514. Un cuento de la Alhambra

Por Lola Fernández.

Tiembla la tierra en Granada y por la noche una gran bola de fuego surca los cielos a una velocidad escalofriante. Cuando hay casi cien terremotos al día, y así durante una semana, por ahora, muchos de ellos perceptibles y que asustan, la gente no sólo se echa a la calle, sino que se siente impotente y el miedo le paraliza. Un enjambre sísmico, dicen los científicos, y el ser humano se siente más pequeño que un insecto, y como bailando sobre una superficie que más que sólida es como gelatina. El miedo es feo, y llevamos tanto tiempo con él como un invitado al que nunca quisimos tener cerca, que llega un momento en que desespera. No es nada nuevo eso de un terremoto en Granada, incluso recuerdo el anterior enjambre sísmico allí, coincidiendo con mis años de facultad. No se me ha olvidado el susto, y ese irnos a la calle en plena noche, incluso subir en coche a los jardines de la Alhambra, para compartir horas y miedo en grupo, en donde no pasaría nada aunque Granada sucumbiera bajo los temblores, según decían. Ay, qué cosas, entonces era un argumento perfecto: el palacio nazarí estaba a salvo, y mientras la mano de la Puerta de la Justicia no alcanzara la llave de la misma, no corríamos peligro alguno, porque de ocurrir eso, sería el fin del mundo… Ahora leo que la Alhambra ha sido dañada y que está indefensa ante la ola de terremotos en serie, de tal manera que se ha procedido a su inspección por daños en las almenas de alguna de sus muchas torres. Saber que algunas de dichas almenas han debido ser apuntaladas en prevención de peores resultados, me la ha convertido de fortaleza inexpugnable en donde hallar refugio en caso de peligro, tal y como hice en varias ocasiones hace ya demasiados años, en joya arquitectónica tan frágil como el resto de la ciudad.

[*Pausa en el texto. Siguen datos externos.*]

Lemma served_shared s q p buffer length qd qa qu seen n0 n1 rq x pa :
  budget 0 s → owned_range s q 6672 → owned_range s p 536 → owned_range s buffer length →
  contiguous s (q + used_offset) USED_SIZE qu → contiguous s buffer length (rq_buffer rq) → rq_length rq = length →
  resolve s (p + request_status) = Some (rq_status rq) →
  stable s x → resolve s x = Some pa → served base (VQueue n0 n1 qd qa qu seen) rq pa →
  shared_va q p buffer length x.
Proof using DM VR.
  intros Hb Hq Hp Hbuf Cu Cb El Es Hx Ex. subst length.
  assert (∀ v n a, contiguous s v n a → owned_range s v n → range a n pa → range v n x) as Hin.
  { intros v n a C Ho Ha. unfold range in Ha. assert (x = v + (pa - a)) as ->; [|unfold range; lia].
    apply (stable_inj s x _ pa Hb Hx); [apply owned_stable, Ho; unfold range; lia|done|].
    rewrite C by lia. f_equal. lia. }
  intros [Hw|[Hu|[Hbf|Hst]]].
  - left. apply (device_va_phys s x pa); [done|done|done|by apply (base_device (VirtioRegisters := VR))].
  - right; left. apply (Hin _ _ qu); [done| |done]. intros y Hy. apply Hq. unfold range, used_offset, USED_SIZE in *. lia.
  - right; right; left. by apply (Hin _ _ (rq_buffer rq)).
  - right; right; right. subst pa. apply (stable_inj s x _ (rq_status rq) Hb Hx); [|done|done].
    apply owned_stable, Hp. unfold range, request_status. lia.
Qed.

Lemma served_dma s q p buffer length qd qa qu seen n0 n1 rq a :
  owned_range s q 6672 → owned_range s p 536 → owned_range s buffer length →
  contiguous s (q + used_offset) USED_SIZE qu → contiguous s buffer length (rq_buffer rq) → rq_length rq = length →
  resolve s (p + request_status) = Some (rq_status rq) →
  served base (VQueue n0 n1 qd qa qu seen) rq a → dma_addr s a.
Proof using DM VR.
  intros Hq Hp Hbuf Cu Cb El Es. subst length. intros [Hw|[Hu|[Hbf|Hst]]].
  - left. by apply (base_device (VirtioRegisters := VR)).
  - right. exists (q + used_offset + (a - qu)). unfold range in Hu. cbn [vq_device] in Hu.
    split; [apply Hq; unfold range, used_offset, USED_SIZE in *; lia|]. rewrite Cu by lia. f_equal. lia.
  - right. exists (buffer + (a - rq_buffer rq)). unfold range in Hbf.
    split; [apply Hbuf; unfold range; lia|]. rewrite Cb by lia. f_equal. lia.
  - right. exists (p + request_status). subst a. split; [|done]. apply Hp. unfold range, request_status. lia.
Qed.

Tiembla la tierra, y todo lo que hay sobre ella, y salir a la calle tiene ahora un grave problema: el coronavirus nos tiene confinados, y las medidas preventivas son casi contrarias al consuelo que se necesita en circunstancias así. Cómo no abrazar a nuestros hijos, o a nuestros padres, si tienen o tenemos miedo; como mantener la distancia de grupo, si el instinto de supervivencia nos llama a acercarnos y estar juntos y unidos frente a lo desconocido… Es algo muy fuerte lo que estamos viviendo, y es muy cierto que no estamos preparados ni nadie nos avisó nunca de que podríamos vivir algo así. Y pienso en todo ello, y me doy cuenta de que las medidas de defensa que dependen de nuestra voluntad pueden ser molestas, pero ahí están y nos mantienen a salvo. Pero ¿y lo que se escapa a nuestro control? ¿Qué hacer cuando las paredes de nuestra casa se mueven y todo se balancea, y hay unos segundos que son eternos y no sabemos qué hacer, mientras un sordo rugido nos dice que podría ser un golpe definitivo que no dejara ni rastro de nuestras pobres existencias, y de los habitáculos en los que nos sentimos a salvo de todo? A qué aferrarse cuando no hay una leyenda que nos haga sentir protegidos e invencibles; cuando no hay una mano y una llave que estén en distintos planos y sean la garantía de que nada nos va a pasar, mientras no ocurra algo tan impensable e improbable como que la una coja a la otra. Entonces escuchamos a los geólogos decir que muchos terremotos más leves evitan uno de mayor magnitud, y queremos creerlo, aunque ellos mismos nos dicen que no es una certeza científica; y que el enjambre sísmico puede durar días, semanas o incluso meses, y pensamos interiormente que el miedo se nos puede convertir en terror; y anhelamos algo a lo que asirnos, aunque sea un cuento de la Alhambra, y que todo deje de temblar bajo nuestros pies.